More than 30 state governments received $138.5 million grant from the World Bank for meeting the requirements for debt-related Disbursements Link Indicators (DLIs).
The state governments received the performance-based grants in 2018 and 2019.
Dr. Isyaka Mohammed, who represented Mrs. Patience Oniha, Director-General of the Debt Management Office (DMO), made this known at a workshop for Finance Correspondents Association of Nigeria (FICAN) organised by the States Fiscal Transparency Accountability and Sustainability (SFTAS) in Abuja.
Mohammed stated that there are three debt-related DLIs, which the state governments met.
This include the DLI 7 that is expected to strengthen public debt management and fiscal responsibility framework for the state governments.
Others are the DLI8 designed to improve the clearance/reduction of stock of domestic expenditure arrears of the state governments and DLI9 meant to improve the debt sustainability of the various states.
The DMO, Mohammed said, utilised “a combination of tools and approaches to support the State Governments in achieving the minimum requirements for the DLIs it supports”.
The tools and approaches, he identified, are: “guidelines; template and tools; physical or virtual workshops; and just-in-time advisory”.
In 2018, the benefiting states, which he did not mention received $29.5 million grants for meeting the requirements of DLI7, $1 million for DLI8 and $24 million for scaling through DLI9.
In 2019 the states received a total of $84 million as performance based grants broken down as $51 million for DLI7, $7 million for DLI8 and $25.5 million for DLI9. Thus bringing the total grants extended to the state governments to $138.5 million.
The debt-related DLIs 7 is divided into two segments 7.1 and 7.2. For DLI7.1 in 2018, 10 states met the three criteria for the legal framework, while in 2019, 23 states met the three criteria. In 2020, Mohammed said: “Thirty-four states would have met the criteria.” But he refused to make further clarifications.

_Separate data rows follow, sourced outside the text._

(* ===== verification/Coerce.v ===== *)
(** Runtime coercion, rendering, truth and the operators of the expression
    evaluator ([crates/oxdock-core/src/exec/args.rs], with the renderer of
    [crates/sys/oxdock-process/src/expand.rs]). *)
From Stdlib Require Import ZArith Ascii SpecFloat.
From stdpp Require Import base tactics list sets strings pretty.
From S2P Require Import Prelude Text Numeric OrdMap Value Tag Errors.

(** The standard library's decimal conversions of [f64], [Display] and
    [FromStr]. *)
Class F64Text := {
  f64_show : f64 → string;
  f64_parse : string → option f64;
}.

(** [type_mismatch], [mismatch] *)
Definition type_mismatch (ctx : string) (expected : TypeTag) (value : Value) : eval_err :=
  TypeMismatch ctx expected (type_name value).
Definition mismatch (expected : TypeTag) (value : Value) : eval_err :=
  type_mismatch "coercion" expected value.

(** [parse_bool_str] *)
Definition parse_bool_str (s : string) : option bool :=
  let t := trim s in
  if String.eqb t "" then None
  else if eq_ignore_case t "true" || eq_ignore_case t "yes" || eq_ignore_case t "on"
          || String.eqb t "1" then Some true
  else if eq_ignore_case t "false" || eq_ignore_case t "no" || eq_ignore_case t "off"
          || String.eqb t "0" then Some false
  else None.

Definition bool_to_string (b : bool) : string := if b then "true" else "false".

(** [check_host_return_value] *)
Definition check_host_return_value (ctx : string) (returns : option TypeTag) (value : Value)
    : res eval_err unit :=
  match returns with
  | None => Ok tt
  | Some slot => map_err ShapeError (check_value_at slot value ctx)
  end.

(** [string_or_path_text] *)
Definition string_or_path_text (value : Value) : res eval_err string :=
  match value with
  | VString s => Ok s
  | VPath p => Ok p
  | _ => Err (type_mismatch "string-or-path position" (tag_union [TString; TPath]) value)
  end.

Section with_floats.
Context `{F64Text}.

(** [format_value_for_string]; a custom word prints through its own hook,
    [show_custom]. *)
Fixpoint format_value_for_string (show_custom : TypeDescriptor → N → string) (v : Value)
    : res eval_err string :=
  match v with
  | VString s => Ok s
  | VInt i => Ok (z_to_string i)
  | VFloat f => Ok (f64_show f)
  | VBool b => Ok (bool_to_string b)
  | VPipe _ | VSemaphore _ | VPermit _ => Err (RenderRefused (type_name v))
  | VDuration d => Ok (format_duration d)
  | VPath p => Ok p
  | VList items =>
      let* parts := map_ok (format_value_for_string show_custom) items in Ok (join " " parts)
  | VMap entries =>
      let* parts := map_ok (λ kv,
        let* s := format_value_for_string show_custom kv.2 in
        Ok (String "034" "" +:+ kv.1 +:+ String "034" "" +:+ ": " +:+ s)) entries in
      Ok (join ", " parts)
  | VHandle id => Ok ("task#" +:+ n_to_string id)
  | VCustom d c => Ok (show_custom d c)
  end.

(** [coerce_scalar] *)
Definition coerce_scalar (value : Value) (expected : TypeTag) : res eval_err Value :=
  match value with
  | VInt n =>
      match expected with
      | TString => Ok (VString (z_to_string n))
      | TFloat => Ok (VFloat (f64_of_Z n))
      | TBool =>
          if (n =? 1)%Z then Ok (VBool true)
          else if (n =? 0)%Z then Ok (VBool false)
          else Err (mismatch expected value)
      | _ => Err (mismatch expected value)
      end
  | VFloat f =>
      match expected with
      | TString => Ok (VString (f64_show f)) | _ => Err (mismatch expected value)
      end
  | VBool b =>
      match expected with
      | TString => Ok (VString (bool_to_string b)) | _ => Err (mismatch expected value)
      end
  | VDuration d =>
      match expected with
      | TString => Ok (VString (format_duration d)) | _ => Err (mismatch expected value)
      end
  | VPath p =>
      match expected with
      | TString => Ok (VString p) | _ => Err (mismatch expected value)
      end
  | VPipe _ =>
      match expected with TString => Err PipeIntoString | _ => Err (mismatch expected value) end
  | _ => Err (mismatch expected value)
  end.

(** The string arm of [coerce_value]. *)
Definition coerce_string (s : string) (expected : TypeTag) : res eval_err Value :=
  let value := VString s in
  match expected with
  | TBool =>
      match parse_bool_str s with
      | Some b => Ok (VBool b)
      | None => Err (type_mismatch "coercion" expected value)
      end
  | TPipe => Err (StringIntoPipe s)
  | TDuration =>
      match parse_duration (trim s) with
      | Ok d => Ok (VDuration d)
      | Err _ => Err (type_mismatch "coercion" expected value)
      end
  | TPath => Ok (VPath (trim s))
  | _ => Err (type_mismatch "coercion" expected value)
  end.

(** The first union member that coerces. *)
Definition first_coercion (coerce : TypeTag → res eval_err Value) : list TypeTag → option Value :=
  fix go members :=
    match members with
    | [] => None
    | member :: members =>
        match coerce member with Ok v => Some v | Err _ => go members end
    end.

(** [coerce_value] *)
Fixpoint coerce_value (value : Value) (expected : TypeTag) {struct expected} : res eval_err Value :=
  match expected with
  | TAny => Ok value
  | _ =>
      let rest :=
        match value with
        | VString s => coerce_string s expected
        | _ => coerce_scalar value expected
        end in
      match check_value expected value with
      | Ok _ => Ok value
      | Err err =>
          match expected with
          | TListOf _ | TRecord _ _ => Err (ShapeError err)
          | TUnion _ members =>
              match first_coercion (coerce_value value) members with
              | Some coerced => Ok coerced
              | None => rest
              end
          | _ => rest
          end
      end
  end.
End with_floats.

(** [is_truthy] *)
Definition is_truthy (v : Value) : res eval_err bool := ok_or (as_bool v) (ConditionType v).

(** * Operators *)

Inductive CompareOp : Type := CEq | CNe | CLt | CLe | CGt | CGe.
Inductive ArithOp : Type := AAdd | ASub | AMul | ADiv.

(** [as_f64_value] (also [as_f64] of [commands.rs]): finite floats only. *)
Definition as_f64_value (v : Value) : option f64 :=
  match as_i64 v with
  | Some n => Some (f64_of_Z n)
  | None => match as_f64 v with
            | Some f => if f64_is_finite f then Some f else None
            | None => None
            end
  end.

(** [i64::checked_add] and friends; division truncates toward zero. *)
Definition checked_i64 (op : ArithOp) (a b : Z) : option Z :=
  match op with
  | AAdd => chk_i64 (a + b)
  | ASub => chk_i64 (a - b)
  | AMul => chk_i64 (a * b)
  | ADiv => if (b =? 0)%Z then None else chk_i64 (Z.quot a b)
  end.

Definition float_op (op : ArithOp) (a b : f64) : f64 :=
  match op with
  | AAdd => f64_add a b | ASub => f64_sub a b | AMul => f64_mul a b | ADiv => f64_div a b
  end.

Definition is_div (op : ArithOp) : bool := match op with ADiv => true | _ => false end.

(** [apply_arith] *)
Definition apply_arith (op : ArithOp) (left right : Value) : res eval_err Value :=
  match as_i64 left, as_i64 right with
  | Some a, Some b => match checked_i64 op a b with Some v => Ok (VInt v) | None => Err IntArith end
  | _, _ =>
      match as_f64_value left, as_f64_value right with
      | Some a, Some b =>
          if is_div op && SFeqb b f64_zero then Err FloatDivZero
          else let v := float_op op a b in
               if f64_is_finite v then Ok (VFloat v) else Err NonFinite
      | _, _ => Err (ArithTypes left right)
      end
  end.

(** [apply_neg] *)
Definition apply_neg (v : Value) : res eval_err Value :=
  match as_i64 v with
  | Some n => match chk_i64 (- n) with Some m => Ok (VInt m) | None => Err IntOverflow end
  | None =>
      match as_f64 v with
      | Some f => if f64_is_finite f then Ok (VFloat (SFopp f)) else Err NonFinite
      | None => Err (NegType v)
      end
  end.

Definition compare_ints (op : CompareOp) (a b : Z) : bool :=
  match op with
  | CEq => (a =? b)%Z | CNe => negb (a =? b)%Z | CLt => (a <? b)%Z
  | CLe => (a <=? b)%Z | CGt => (b <? a)%Z | CGe => (b <=? a)%Z
  end.

Definition compare_floats (op : CompareOp) (a b : f64) : bool :=
  match op with
  | CEq => SFeqb a b | CNe => negb (SFeqb a b) | CLt => SFltb a b
  | CLe => SFleb a b | CGt => SFltb b a | CGe => SFleb b a
  end.

Section with_floats.
Context `{F64Text}.
Context (show_custom : TypeDescriptor → N → string).

(** [apply_compare] *)
Definition apply_compare (op : CompareOp) (left right : Value) : res eval_err Value :=
  match as_f64_value left, as_f64_value right with
  | Some a, Some b =>
      Ok (VBool (match as_i64 left, as_i64 right with
                 | Some m, Some n => compare_ints op m n
                 | _, _ => compare_floats op a b
                 end))
  | _, _ =>
      match op with
      | CEq | CNe =>
          let* ls := format_value_for_string show_custom left in
          let* rs := format_value_for_string show_custom right in
          Ok (VBool (match op with CEq => String.eqb ls rs | _ => negb (String.eqb ls rs) end))
      | _ => Err (OrderTypes left right)
      end
  end.
End with_floats.

(** * Converters and map operations *)

(** [f.fract() == 0.0] for finite [f], and the integer it stands for. *)
Definition f64_integer (f : f64) : option Z :=
  match f with
  | S754_zero _ => Some 0%Z
  | S754_finite s m e =>
      let sign z := if s then Z.opp z else z in
      if (0 <=? e)%Z then Some (sign (Z.pos m * 2 ^ e)%Z)
      else if (Z.pos m mod 2 ^ (- e) =? 0)%Z then Some (sign (Z.pos m / 2 ^ (- e))%Z)
      else None
  | _ => None
  end.

(** [f as i64] on an integral float: saturating. *)
Definition saturate_i64 (z : Z) : Z := Z.max i64_min (Z.min i64_max z).

(** [int_from_value] *)
Definition int_from_value (v : Value) : res eval_err Value :=
  match v with
  | VInt _ => Ok v
  | VFloat f =>
      match f64_integer f with
      | Some z =>
          if SFleb (f64_of_Z i64_min) f && SFleb f (f64_of_Z i64_max)
          then Ok (VInt (saturate_i64 z)) else Err (NotInteger v)
      | None => Err (NotInteger v)
      end
  | VBool b => Ok (VInt (if b then 1 else 0))
  | VString s =>
      match parse_i64 (strip_digit_separators (trim_by is_ascii_ws s)) with
      | Some n => Ok (VInt n)
      | None => Err (NotInteger v)
      end
  | _ => Err (NotInteger v)
  end.

(** [float_from_value] *)
Definition float_from_value `{F64Text} (v : Value) : res eval_err Value :=
  match v with
  | VFloat f => if f64_is_finite f then Ok v else Err (NotFloat v)
  | VInt n => Ok (VFloat (f64_of_Z n))
  | VString s =>
      match f64_parse (trim_by is_ascii_ws s) with
      | Some f => if f64_is_finite f then Ok (VFloat f) else Err (NotFloat v)
      | None => Err (NotFloat v)
      end
  | _ => Err (NotFloat v)
  end.

(** [has_key_from_value] *)
Definition has_key_from_value (map : Value) (key : string) : res eval_err Value :=
  let* entries := ok_or (as_map map) (ExpectsMap "HAS_KEY" (type_name map)) in
  Ok (VBool (om_mem key entries)).

(** [map_set_from_value] *)
Definition map_set_from_value (map : Value) (key : string) (value : Value) : res eval_err Value :=
  let* entries := ok_or (as_map map) (ExpectsMap "MAP_SET" (type_name map)) in
  if om_mem key entries then Err (DuplicateKey key)
  else Ok (VMap (om_insert key value entries)).

(** [merge_maps_from_value]: one map's entries, then the list. *)
Fixpoint merge_entries (fail_dup : bool) (entries merged : list (string * Value))
    : res eval_err (list (string * Value)) :=
  match entries with
  | [] => Ok merged
  | (key, value) :: entries =>
      if om_mem key merged && fail_dup then Err (DuplicateKey key)
      else merge_entries fail_dup entries (om_insert key value merged)
  end.

Fixpoint merge_items (fail_dup : bool) (index : nat) (items : list Value)
    (merged : list (string * Value)) : res eval_err (list (string * Value)) :=
  match items with
  | [] => Ok merged
  | item :: items =>
      let* entries := ok_or (as_map item) (ElementNotMap index (type_name item)) in
      let* merged := merge_entries fail_dup entries merged in
      merge_items fail_dup (S index) items merged
  end.

Definition merge_maps_from_value (maps : Value) (policy : string) : res eval_err Value :=
  let* items := ok_or (as_list maps) (ExpectsList "MERGE_MAPS" (type_name maps)) in
  let* merged := merge_items (String.eqb policy "fail_on_duplicate") 0 items [] in
  Ok (VMap merged).

(** [type_of_from_value] *)
Definition type_of_from_value (v : Value) : res eval_err Value := Ok (VString (type_name v)).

For DLI7.2, a total of 19 out of 24 eligible states submitted quarterly debt report within 2 months of the end of the quarter in 2018.
However in 2019, 31 out of 32 eligible states met the two months deadline and in 2020, ‘only 15 met the DLR 7.2 requirement because the criteria became more stringent due to the inclusion of Debt Sustainability Analysis”.
For DLI 8 in 2018, one out of 24 eligible states met the criteria for arrears clearance framework while in 2019, seven out of 32 eligible states met the same criteria.
In the case of DLR9 for improved debt sustainability, in 2018, “18 out of 24 states met the basic and stretch targets leading to the disbursement of USD 24 million” Dr Mohammad said.
In 2019, total of 19 out of 32 States met the basic and stretch targets leading to the disbursement of $25.5 million.
Despite the encouraging performance of the state governments, Dr. Isyaka Mohammed said there were still challenges to debt sustainability for the state governments
Dr. Mohammed said the DMO and even the World Bank and SFTAS were worried that “states may not implement important components of the law”.